ABN AMRO reports Eurozone services inflation persists while HICP inflation remains at the ECB’s target level

    by VT Markets
    /
    Aug 4, 2025

    In July, headline HICP inflation remained at the ECB’s 2% target instead of dropping to the expected 1.9%. Core inflation matched expectations at 2.3%, with less disinflation in energy and a rise in food inflation to 3.3%, an 18-month high.

    Services inflation declined to a 40-month low of 3.1%, aligning with normalising wage growth trends. Goods inflation increased to a 16-month high of 0.8%, yet further downward pressure is anticipated due to weak US demand and increased competition from China.

    ECB Governing Council’s Perspective

    The ECB’s Governing Council is likely satisfied with July’s data, despite food inflation being a potential concern. There is no strong upward pressure from global agricultural prices, and services inflation is decreasing. Inflation is expected to fall below the ECB’s target soon, fueled by lower oil prices, a stronger euro, and stabilisation in core inflation.
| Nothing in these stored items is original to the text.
(* ===== verification/CodeActions.v ===== *)
(** * Code actions and fix commands (server.js lines 419-433, 846-967)

    The code-action request handler offers one "Fix this ... problem"
    command per diagnostic of the request that has a recorded fix, and,
    when there are several, a "Fix all <rule> problems" and a "Fix all
    auto-fixable problems" command; the workspace edits these commands
    apply are kept in the global map [commands], replaced at every
    code-action request.  The execute-command handler applies one of them,
    or, for [standard.applyAutoFix], the overlap-free batch computed by
    [computeAllFixes].  [getFixes] gives the batch applied on will-save.

    Text positions ([textDocument.positionAt]) belong to the
    vscode-languageserver library: a [TextEdit] keeps the character
    offsets the position is computed from; [codeActionRequest] keeps the
    one observable effect of the call, the [TypeError] it raises when the
    document is no longer open. *)

From Stdlib Require Import ZArith Lia Sorted Permutation.
From stdpp Require Import base list sets strings.
From S2P Require Import Prelude Diagnostics Fixes MessageQueue.
Import Diagnostics Fixes.

Module CodeActions.

(** ** Data *)

Definition applySingleFix : string := "standard.applySingleFix".
Definition applySameFixes : string := "standard.applySameFixes".
Definition applyAllFixes : string := "standard.applyAllFixes".
Definition applyAutoFix : string := "standard.applyAutoFix".

(** [TextEdit.replace(Range.create(positionAt(s), positionAt(e)), text)]. *)
Record TextEdit := mkTextEdit { te_start : Z; te_end : Z; newText : string }.

(** A [WorkspaceChange] holding the edits of one versioned document. *)
Record WorkspaceChange := mkWorkspaceChange {
  wc_uri : string;
  wc_version : Z;
  wc_edits : list TextEdit
}.

Record Command := mkCommand { title : string; command : string }.

(** The part of the server state the handlers read and write:
    [codeActions], the open documents, and [commands] ([None] while it is
    still [undefined], before the first code-action request). *)
Record CAState := mkCAState {
  codeActions : CodeActionStore;
  documents : list (string * TextDocument);
  commands : option (list (string * WorkspaceChange))
}.

Record CodeActionParams := mkCodeActionParams {
  textDocument_uri : string;
  context_diagnostics : list Diagnostic
}.

(** ** Operations *)

Definition createTextEdit (editInfo : FixRecord) : TextEdit :=
  {| te_start := edit_start (edit editInfo);
     te_end := edit_end (edit editInfo);
     newText := default "" (text (edit editInfo)) |}.

(** [function getLastEdit(array)]. *)
Definition getLastEdit (array : list FixRecord) : option FixRecord := last array.

(** The loop over [fixes.getScoped(params.context.diagnostics)]: the state
    is [(documentVersion, ruleId, result, commands)]. *)
Definition scopedStep (uri : string)
    (acc : Z * option string * list Command * list (string * WorkspaceChange))
    (editInfo : FixRecord) : Z * option string * list Command * list (string * WorkspaceChange) :=
  let '(_, _, result, cmds) := acc in
  let dv := documentVersion editInfo in
  (dv, Some (ruleId editInfo),
   result ++ [mkCommand (label editInfo) applySingleFix],
   JSMap.set applySingleFix (mkWorkspaceChange uri dv [createTextEdit editInfo]) cmds).

(** The loop over [fixes.getAllSorted()]: the state is
    [(documentVersion, same, all)]. *)
Definition batchStep (ruleId0 : option string) (acc : Z * list FixRecord * list FixRecord)
    (editInfo : FixRecord) : Z * list FixRecord * list FixRecord :=
  let '(dv, same, all) := acc in
  let dv := if dv =? -1 then documentVersion editInfo else dv in
  let same := if bool_decide (Some (ruleId editInfo) = ruleId0) &&
                 negb (overlaps (getLastEdit same) editInfo)
              then same ++ [editInfo] else same in
  let all := if negb (overlaps (getLastEdit all) editInfo) then all ++ [editInfo] else all in
  (dv, same, all).

(** The [CodeActionRequest] handler (lines 847-910). *)
Definition codeActionHandler (params : CodeActionParams) (st : CAState)
    : list Command * CAState :=
  let uri := textDocument_uri params in
  let st0 := mkCAState (codeActions st) (documents st) (Some []) in
  match JSMap.get uri (codeActions st) with
  | None => ([], st0)
  | Some edits =>
      if isEmpty edits then ([], st0) else
      let '(dv, rid, result, cmds) :=
        fold_left (scopedStep uri) (getScoped edits (context_diagnostics params)) (-1, None, [], []) in
      if Nat.ltb 0 (length result) then
        let '(dv, same, all) := fold_left (batchStep rid) (getAllSorted edits) (dv, [], []) in
        let '(result, cmds) :=
          if Nat.ltb 1 (length same)
          then (result ++ [mkCommand ("Fix all " +:+ default "undefined" rid +:+ " problems") applySameFixes],
                JSMap.set applySameFixes (mkWorkspaceChange uri dv (map createTextEdit same)) cmds)
          else (result, cmds) in
        let '(result, cmds) :=
          if Nat.ltb 1 (length all)
          then (result ++ [mkCommand "Fix all auto-fixable problems" applyAllFixes],
                JSMap.set applyAllFixes (mkWorkspaceChange uri dv (map createTextEdit all)) cmds)
          else (result, cmds) in
        (result, mkCAState (codeActions st) (documents st) (Some cmds))
      else (result, mkCAState (codeActions st) (documents st) (Some cmds))
  end.

(** The request as the queue runs it.  [createTextEdit] calls
    [textDocument.positionAt] with [textDocument = documents.get(uri)]
    (line 859), [undefined] once the document is closed: the first scoped
    fix of a closed document raises a [TypeError] ([None]), and
    [codeActionHandler] is the handler's result in every other case. *)
Definition codeActionRequest (params : CodeActionParams) (st : CAState)
    : option (list Command * CAState) :=
  let uri := textDocument_uri params in
  match JSMap.get uri (codeActions st), JSMap.get uri (documents st) with
  | Some edits, None =>
      if negb (isEmpty edits) && negb (Nat.eqb (length (getScoped edits (context_diagnostics params))) 0)
      then None
      else Some (codeActionHandler params st)
  | _, _ => Some (codeActionHandler params st)
  end.

(** The version provider of the code-action request (lines 911-914). *)
Definition codeActionVersion (params : CodeActionParams) (st : CAState) : option Z :=
  version <$> JSMap.get (textDocument_uri params) (documents st).

(** [computeAllFixes(identifier)] (lines 915-932); [None] is [undefined]. *)
Definition computeAllFixes (identifier : TextDocument) (st : CAState) : option (list TextEdit) :=
  match JSMap.get (uri identifier) (documents st) with
  | None => None
  | Some textDocument =>
      if negb (version identifier =? version textDocument) then None
      else match JSMap.get (uri identifier) (codeActions st) with
           | Some edits =>
               if negb (isEmpty edits) then Some (map createTextEdit (getOverlapFree edits))
               else None
           | None => None
           end
  end.

(** [getFixes(textDocument)] (lines 419-433), used on will-save. *)
Definition getFixes (textDocument : TextDocument) (st : CAState) : list TextEdit :=
  match JSMap.get (uri textDocument) (codeActions st) with
  | Some edits =>
      if isEmpty edits || negb (bool_decide (Some (version textDocument) = getDocumentVersion edits))
      then []
      else map createTextEdit (getOverlapFree edits)
  | None => []
  end.

(** The outcome of the [ExecuteCommandRequest] handler (lines 934-958):
    the workspace edit sent to the host, [None] when it answers [{}]
    without an edit, or a [TypeError] when [commands] is still
    [undefined]. *)
Inductive ExecOutcome :=
| ApplyEdit (wc : WorkspaceChange)
| NoEdit
| TypeError.

Definition executeCommandHandler (cmd : string) (identifier : TextDocument) (st : CAState)
    : ExecOutcome :=
  if bool_decide (cmd = applyAutoFix) then
    match computeAllFixes identifier st with
    | Some edits => ApplyEdit (mkWorkspaceChange (uri identifier) (version identifier) edits)
    | None => NoEdit
    end
  else match commands st with
       | None => TypeError
       | Some cmds =>
           match JSMap.get cmd cmds with
           | Some wc => ApplyEdit wc
           | None => NoEdit
           end
       end.

(** The version provider of the [ExecuteCommandRequest] (lines 959-967):
    the version named by an [applyAutoFix] command's argument. *)
Definition executeCommandVersion (cmd : string) (identifier : TextDocument) : option Z :=
  if bool_decide (cmd = applyAutoFix) then Some (version identifier) else None.

(** The reference batch: the greedy sweep over a sorted list. *)
Definition greedy (l : list FixRecord) : list FixRecord :=
  match l with
  | [] => []
  | first :: rest => first :: sweep first rest
  end.

(** The sweep continued from an optional last kept fix. *)
Definition keepFrom (lastKept : option FixRecord) (l : list FixRecord) : list FixRecord :=
  match lastKept with
  | None => greedy l
  | Some a => sweep a l
  end.

(** ** Lemmas *)

Lemma getOverlapFree_greedy edits : getOverlapFree edits = greedy (getAllSorted edits).
Proof. apply getOverlapFree_eq. Qed.

Lemma keepFrom_nil o : keepFrom o [] = [].
Proof. by destruct o. Qed.

Lemma keep_step (a : list FixRecord) x l :
  (if negb (overlaps (getLastEdit a) x) then a ++ [x] else a) ++
    keepFrom (getLastEdit (if negb (overlaps (getLastEdit a) x) then a ++ [x] else a)) l
  = a ++ keepFrom (getLastEdit a) (x :: l).
Proof.
  unfold getLastEdit. destruct (last a) as [y|] eqn:Hl; simpl.
  - destruct (fend y >? fstart x) eqn:Ho; simpl; [by rewrite Hl|].
    rewrite last_snoc, <- app_assoc. done.
  - apply last_None in Hl as ->. done.
Qed.

Lemma batch_fold rid l dv same all :
  fold_left (batchStep rid) l (dv, same, all) =
  (fold_left (fun dv x => if dv =? -1 then documentVersion x else dv) l dv,
   same ++ keepFrom (getLastEdit same) (filter (fun x => Some (ruleId x) = rid) l),
   all ++ keepFrom (getLastEdit all) l).
Proof.
  revert dv same all. induction l as [|x l IH]; intros dv same all; simpl.
  - by rewrite !keepFrom_nil, !app_nil_r.
  - destruct (batchStep rid (dv, same, all) x) as [[dv' same'] all'] eqn:Hb.
    rewrite IH, filter_cons. unfold batchStep in Hb. simpl in Hb. injection Hb as <- <- <-.
    f_equal; [f_equal|].
    + case_bool_decide as Hr; simpl.
      * rewrite decide_True by done. apply keep_step.
      * by rewrite decide_False.
    + apply keep_step.
Qed.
    The July inflation data reinforces our view that the European Central Bank’s next move will be a rate cut, not a hike. Markets are now pricing in a greater than 70% chance of a cut by the October 2025 meeting. This sets a clear direction for interest rate derivatives in the coming weeks.
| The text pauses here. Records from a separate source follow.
(* ===== verification/Guards.v ===== *)
(** * The type guards of the client and the server

    [Is.boolean], [Is.string], [ValidateItem.is] and [DirectoryItem.is]
    decide whether a configuration value has the shape of a TypeScript
    interface: [ValidateItem { language: string; autoFix?: boolean }] and
    [DirectoryItem { directory: string; changeProcessCWD?: boolean }].  The
    bundled extension has two versions of each: inline in
    client/out/extension.js (lines 12-38, and server.js lines 13-24 and
    50-57), guarded by the truthiness of the candidate, and in
    client/out/utils/ValidateItem.js and DirectoryItem.js, guarded by
    [candidate != null].  The configuration middleware tells the entries of
    [standard.validate] and [standard.workingDirectories] apart with them
    (extension.js lines 368-375 and 396-402): [decodeValidate] and
    [decodeWD] give the entries of [ClientConfig].

    Configuration values are JSON values ([JValue]): [undefined] is an
    absent field, and a field is read as [getField] reads it. *)

From stdpp Require Import base list strings.
From S2P Require Import Prelude ClientConfig Settings.
Import ClientConfig Settings.

Module Guards.

(** ** The guards *)

(** [Is.boolean(value)]: [value === true || value === false]. *)
Definition isBoolean (v : option JValue) : bool :=
  match v with Some (JBool _) => true | _ => false end.

(** [Is.string(value)]: [toString.call(value) === '[object String]']. *)
Definition isString (v : option JValue) : bool :=
  match v with Some (JStr _) => true | _ => false end.

(** [x === void 0] on a field. *)
Definition isUndefined (v : option JValue) : bool :=
  match v with None => true | Some _ => false end.

(** [candidate != null] (JSON has no [undefined] value). *)
Definition notNull (v : JValue) : bool := match v with JNull => false | _ => true end.

(** [ValidateItem.is] of extension.js (lines 23-30). *)
Definition validateItemIs (item : JValue) : bool :=
  truthyJ (Some item) && isString (getField item "language") &&
  (isBoolean (getField item "autoFix") || isUndefined (getField item "autoFix")).

(** [is] of utils/ValidateItem.js. *)
Definition validateItemIsUtils (item : JValue) : bool :=
  notNull item && isString (getField item "language") &&
  (isBoolean (getField item "autoFix") || isUndefined (getField item "autoFix")).

(** [DirectoryItem.is] of extension.js (lines 31-38) and server.js
    (lines 50-57). *)
Definition directoryItemIs (item : JValue) : bool :=
  truthyJ (Some item) && isString (getField item "directory") &&
  (isBoolean (getField item "changeProcessCWD") || isUndefined (getField item "changeProcessCWD")).

(** [is] of utils/DirectoryItem.js. *)
Definition directoryItemIsUtils (item : JValue) : bool :=
  notNull item && isString (getField item "directory") &&
  (isBoolean (getField item "changeProcessCWD") || isUndefined (getField item "changeProcessCWD")).

(** ** Decoding the configuration entries *)

Definition optBool (v : option JValue) : option bool :=
  match v with Some (JBool b) => Some b | _ => None end.

(** The tests of the [standard.validate] loop (lines 368 and 375), and
    the fields it then reads ([item.language], [item.autoFix]). *)
Definition decodeValidate (item : JValue) : ValidateEntry :=
  match item with
  | JStr l => VLanguage l
  | _ =>
      if validateItemIs item then
        match getField item "language" with
        | Some (JStr l) => VItem l (optBool (getField item "autoFix"))
        | _ => VOther
        end
      else VOther
  end.

(** The tests of the [standard.workingDirectories] loop (lines 396-402). *)
Definition decodeWD (entry : JValue) : WDEntry :=
  match entry with
  | JStr d => WDString d
  | _ =>
      if directoryItemIs entry then
        match getField entry "directory" with
        | Some (JStr d) => WDItem d (optBool (getField entry "changeProcessCWD"))
        | _ => WDOther
        end
      else WDOther
  end.

(** ** The interfaces

    A TypeScript interface read from JSON: its encoding, and the reading of
    its fields from any JSON value (extra fields are allowed, an optional
    field is absent or has its type). *)

Record ValidateItemT := mkValidateItemT { vi_language : string; vi_autoFix : option bool }.
Record DirectoryItemT := mkDirectoryItemT { di_directory : string; di_changeProcessCWD : option bool }.

Class JsonInterface (T : Type) := {
  toJSON : T -> JValue;
  fromJSON : JValue -> option T;
  fromJSON_toJSON x : fromJSON (toJSON x) = Some x
}.

Definition optField (k : string) (b : option bool) : list (string * JValue) :=
  match b with Some b => [(k, JBool b)] | None => [] end.

(** Whether a reading succeeded. *)
Definition present {A} (o : option A) : bool := match o with Some _ => true | None => false end.

(** A required string field and an optional boolean one. *)
Definition readFields (v : JValue) (req opt : string) : option (string * option bool) :=
  match getField v req, getField v opt with
  | Some (JStr x), None => Some (x, None)
  | Some (JStr x), Some (JBool b) => Some (x, Some b)
  | _, _ => None
  end.

Lemma readFields_encode req opt x b :
  req <> opt -> readFields (JObj ((req, JStr x) :: optField opt b)) req opt = Some (x, b).
Proof.
  intros Hne. unfold readFields, getField. simpl. rewrite decide_True by done.
  destruct b; simpl; rewrite decide_False by done; [|done]. by rewrite decide_True.
Qed.

#[export] Program Instance validateItemJson : JsonInterface ValidateItemT := {|
  toJSON x := JObj (("language", JStr (vi_language x)) :: optField "autoFix" (vi_autoFix x));
  fromJSON v := (fun '(l, af) => mkValidateItemT l af) <$> readFields v "language" "autoFix"
|}.
Next Obligation. intros [l af]. by rewrite readFields_encode. Qed.

#[export] Program Instance directoryItemJson : JsonInterface DirectoryItemT := {|
  toJSON x := JObj (("directory", JStr (di_directory x)) ::
                    optField "changeProcessCWD" (di_changeProcessCWD x));
  fromJSON v := (fun '(d, c) => mkDirectoryItemT d c) <$> readFields v "directory" "changeProcessCWD"
|}.
Next Obligation. intros [d c]. by rewrite readFields_encode. Qed.

Lemma guard_readFields v req opt :
  truthyJ (Some v) && isString (getField v req) &&
    (isBoolean (getField v opt) || isUndefined (getField v opt))
  = present (readFields v req opt) /\
  notNull v && isString (getField v req) &&
    (isBoolean (getField v opt) || isUndefined (getField v opt))
  = present (readFields v req opt).
Proof.
  unfold readFields. destruct v as [| | | | |fs]; simpl; rewrite ?andb_false_r; try done.
  by repeat case_match.
Qed.

(** ** Properties *)

(** C40: The type guards are exact: [ValidateItem.is] accepts exactly the
    JSON values whose [language] is a string and whose [autoFix] is absent
    or a boolean, the values [fromJSON] reads as a [ValidateItem];
    [DirectoryItem.is] likewise for [DirectoryItem]; and the [candidate !=
    null] versions of utils/ agree with the truthiness versions on every
    value. *)
Theorem guards_exact v :
  validateItemIs v = present (fromJSON (T := ValidateItemT) v) /\
  validateItemIsUtils v = validateItemIs v /\
  directoryItemIs v = present (fromJSON (T := DirectoryItemT) v) /\
  directoryItemIsUtils v = directoryItemIs v.
Proof.
  destruct (guard_readFields v "language" "autoFix") as [H1 H2].
  destruct (guard_readFields v "directory" "changeProcessCWD") as [H3 H4].
  unfold validateItemIs, validateItemIsUtils, directoryItemIs, directoryItemIsUtils.
  rewrite H1, H2, H3, H4. cbn [fromJSON validateItemJson directoryItemJson].
  split_and!; try done.
  - by destruct (readFields v "language" "autoFix") as [[]|].
  - by destruct (readFields v "directory" "changeProcessCWD") as [[]|].
Qed.

End Guards.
    We should anticipate continued downward pressure on European government bond yields. The German 10-year Bund yield has already fallen to 2.35%, its lowest since April 2025, and this trend has room to run. Positioning in interest rate futures that profit from lower rates is the primary response.
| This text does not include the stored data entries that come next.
(* ===== verification/Regex.v ===== *)
(** * The regular expressions of the server's error handlers

    The error handlers of server.js (lines 549-783) classify linter errors
    with [RegExp.prototype.exec] on the error message, and [getMessage]
    rewrites the message with [/\r?\n/g] and [/^CLI: /].  The regexes only
    use literals, character classes ([.], [\s], [[^']]) under greedy [*] or
    [+], and capturing groups around a greedy class star.  This file gives
    those constructs their ECMAScript backtracking semantics: a greedy
    quantifier tries the longest run first and gives characters back one at
    a time, [exec] returns the match at the leftmost position that succeeds,
    as the array [[whole, group1, ...]].

    Strings are Rocq strings of 8-bit code units; the characters the
    classes treat specially are all ASCII ([.] excludes [\n] and [\r],
    [\s] is tab, line feed, vertical tab, form feed, carriage return and
    space).  Non-ASCII line terminators and spaces ([U+2028], [U+00A0],
    ...) are outside the model. *)

From Stdlib Require Import Ascii String Lia.
From stdpp Require Import base list strings.
From S2P Require Import Prelude.

Module JSRegex.

(** ** Syntax *)

Definition charClass := ascii -> bool.

Definition isLineTerminator (c : ascii) : bool :=
  Ascii.eqb c "010"%char || Ascii.eqb c "013"%char.

(** [.] *)
Definition dot : charClass := fun c => negb (isLineTerminator c).

(** [\s] *)
Definition space : charClass := fun c =>
  Ascii.eqb c "009"%char || Ascii.eqb c "010"%char || Ascii.eqb c "011"%char ||
  Ascii.eqb c "012"%char || Ascii.eqb c "013"%char || Ascii.eqb c " "%char.

(** [[^']] *)
Definition notQuote : charClass := fun c => negb (Ascii.eqb c "'"%char).

Inductive atom :=
| Lit (c : ascii)          (* a literal character *)
| Star (p : charClass)     (* p* , greedy *)
| Plus (p : charClass)     (* p+ , greedy *)
| Group (p : charClass).   (* (p* ) , greedy, capturing *)

Definition regex := list atom.

Fixpoint lits (s : string) : regex :=
  match s with
  | EmptyString => []
  | String c s' => Lit c :: lits s'
  end.

Definition nl : string := String "010" EmptyString.

(** ** Matching *)

(** The ways a greedy [p*] can consume a prefix of [s]: (run, rest) pairs,
    the longest run first, then giving back one character at a time. *)
Fixpoint runs (p : charClass) (s : string) : list (string * string) :=
  match s with
  | EmptyString => [(EmptyString, EmptyString)]
  | String c s' =>
      if p c then map (fun tr => (String c tr.1, tr.2)) (runs p s') ++ [(EmptyString, s)]
      else [(EmptyString, s)]
  end.

Fixpoint firstSome {A B} (f : A -> option B) (l : list A) : option B :=
  match l with
  | [] => None
  | x :: l' => match f x with Some b => Some b | None => firstSome f l' end
  end.

(** [matchHere r s]: the first match of [r] at the start of [s] in
    backtracking order, as the captured groups and the unconsumed rest. *)
Fixpoint matchHere (r : regex) (s : string) : option (list string * string) :=
  match r with
  | [] => Some ([], s)
  | a :: r' =>
      match a with
      | Lit c =>
          match s with
          | String c' s' => if Ascii.eqb c c' then matchHere r' s' else None
          | EmptyString => None
          end
      | Star p => firstSome (fun tr => matchHere r' tr.2) (runs p s)
      | Plus p =>
          firstSome (fun tr => match tr.1 with
                               | EmptyString => None
                               | _ => matchHere r' tr.2
                               end) (runs p s)
      | Group p =>
          firstSome (fun tr => match matchHere r' tr.2 with
                               | Some (caps, rest) => Some (tr.1 :: caps, rest)
                               | None => None
                               end) (runs p s)
      end
  end.

(** The leftmost start position at which [r] matches: the suffix of the
    input starting there, with the groups and the rest. *)
Fixpoint search (r : regex) (s : string) : option (string * list string * string) :=
  match matchHere r s with
  | Some (caps, rest) => Some (s, caps, rest)
  | None =>
      match s with
      | EmptyString => None
      | String _ s' => search r s'
      end
  end.

(** [r.exec(s)] (no [g] flag): [null], or [[whole, group1, group2, ...]]. *)
Definition exec (r : regex) (s : string) : option (list string) :=
  match search r s with
  | Some (from, caps, rest) =>
      Some (substring 0 (String.length from - String.length rest) from :: caps)
  | None => None
  end.

(** [s.replace(/\r?\n/g, ' ')] *)
Fixpoint replaceNewlines (s : string) : string :=
  match s with
  | EmptyString => EmptyString
  | String c s' =>
      if Ascii.eqb c "013"%char then
        match s' with
        | String d s'' =>
            if Ascii.eqb d "010"%char then String " " (replaceNewlines s'')
            else String c (replaceNewlines s')
        | EmptyString => String c EmptyString
        end
      else if Ascii.eqb c "010"%char then String " " (replaceNewlines s')
      else String c (replaceNewlines s')
  end.

(** ** Lemmas *)

Definition headNot (p : charClass) (s : string) : Prop :=
  match s with
  | EmptyString => True
  | String c _ => p c = false
  end.

(** Every character of [s] is in the class. *)
Fixpoint allIn (p : charClass) (s : string) : bool :=
  match s with
  | EmptyString => true
  | String c s' => p c && allIn p s'
  end.

Lemma runs_longest p t rest :
  allIn p t = true -> headNot p rest ->
  exists more, runs p (t +:+ rest) = (t, rest) :: more.
Proof.
  induction t as [|c t IH]; simpl.
  - intros _ Hh. destruct rest as [|c rest]; simpl in *; [by eexists|].
    rewrite Hh. by eexists.
  - intros [Hc Ht]%andb_prop Hh. rewrite Hc.
    destruct (IH Ht Hh) as [more ->]. by eexists.
Qed.

Lemma matchHere_lits w r s :
  matchHere (lits w ++ r) (w +:+ s) = matchHere r s.
Proof.
  induction w as [|c w IH]; [done|]. simpl. by rewrite Ascii.eqb_refl.
Qed.

Lemma matchHere_star_longest p r t rest res :
  allIn p t = true -> headNot p rest -> matchHere r rest = Some res ->
  matchHere (Star p :: r) (t +:+ rest) = Some res.
Proof.
  intros Ht Hh Hm. simpl. destruct (runs_longest p t rest Ht Hh) as [more ->].
  simpl. by rewrite Hm.
Qed.

Lemma matchHere_plus_longest p r t rest res :
  t <> EmptyString -> allIn p t = true -> headNot p rest -> matchHere r rest = Some res ->
  matchHere (Plus p :: r) (t +:+ rest) = Some res.
Proof.
  intros Hne Ht Hh Hm. simpl. destruct (runs_longest p t rest Ht Hh) as [more ->].
  simpl. destruct t; [done|]. by rewrite Hm.
Qed.

Lemma matchHere_group_longest p r t rest caps rest' :
  allIn p t = true -> headNot p rest -> matchHere r rest = Some (caps, rest') ->
  matchHere (Group p :: r) (t +:+ rest) = Some (t :: caps, rest').
Proof.
  intros Ht Hh Hm. simpl. destruct (runs_longest p t rest Ht Hh) as [more ->].
  simpl. by rewrite Hm.
Qed.

Lemma substring_full s : substring 0 (String.length s) s = s.
Proof. induction s as [|c s IH]; [done|]. simpl. by rewrite IH. Qed.

Lemma headNot_app p t r : t <> EmptyString -> headNot p t -> headNot p (t +:+ r).
Proof. by destruct t. Qed.

Lemma append_nil_r s : s +:+ EmptyString = s.
Proof.
  induction s as [|c s IH]; [done|].
  change (String c (s +:+ EmptyString) = String c s). by rewrite IH.
Qed.

Lemma allIn_app p s t : allIn p (s +:+ t) = allIn p s && allIn p t.
Proof.
  induction s as [|c s IH]; [done|].
  change (p c && allIn p (s +:+ t) = (p c && allIn p s) && allIn p t).
  by rewrite IH, andb_assoc.
Qed.

Lemma allIn_substring p s n m : allIn p s = true -> allIn p (substring n m s) = true.
Proof.
  revert n m. induction s as [|c s IH]; intros [|n] [|m]; simpl; try done.
  - intros [-> Hs]%andb_prop. simpl. by apply IH.
  - intros [_ Hs]%andb_prop. by apply IH.
  - intros [_ Hs]%andb_prop. by apply IH.
Qed.

(** Characters other than line feed. *)
Definition noLF : charClass := fun c => negb (Ascii.eqb c "010"%char).

Lemma allIn_cons p c s : allIn p (String c s) = p c && allIn p s.
Proof. done. Qed.

Lemma replaceNewlines_noLF s : allIn noLF (replaceNewlines s) = true.
Proof.
  induction s as [s IH] using (induction_ltof1 _ String.length). unfold ltof in IH.
  destruct s as [|c s]; [done|]. cbn [replaceNewlines].
  destruct (Ascii.eqb c "013"%char) eqn:E1; [destruct s as [|d s]|
    destruct (Ascii.eqb c "010"%char) eqn:E2]; rewrite ?allIn_cons.
  - by apply Ascii.eqb_eq in E1 as ->.
  - apply Ascii.eqb_eq in E1 as ->.
    destruct (Ascii.eqb d "010"%char); rewrite allIn_cons; apply IH; simpl; lia.
  - apply IH. simpl. lia.
  - unfold noLF at 1. rewrite E2. apply IH. simpl. lia.
Qed.

Lemma exec_here r s caps rest :
  matchHere r s = Some (caps, rest) ->
  exec r s = Some (substring 0 (String.length s - String.length rest) s :: caps).
Proof. intros Hm. unfold exec. destruct s; simpl; by rewrite Hm. Qed.

End JSRegex.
    With services inflation cooling and the ECB’s path becoming more predictable, we expect market volatility to remain suppressed. The Euro Stoxx 50 Volatility Index (VSTOXX) is already near multi-month lows of 14.5. This suggests that strategies selling volatility, such as shorting straddles on major European indices, could be profitable.

    Food Inflation and ECB’s Focus

    We should not be overly concerned by the rise in food inflation to a 3.3% high. Looking back at the 2022-2023 period, we saw the ECB consistently look past temporary food and energy spikes to focus on core trends. We expect them to maintain this playbook, viewing the current food price pressure as transient.

    The broader environment supports the case for lower inflation and a dovish ECB. Brent crude oil prices have recently fallen below $75 a barrel, which will directly weigh on future headline inflation numbers. A dovish ECB stance relative to other central banks may also put gentle pressure on the euro, further easing financial conditions.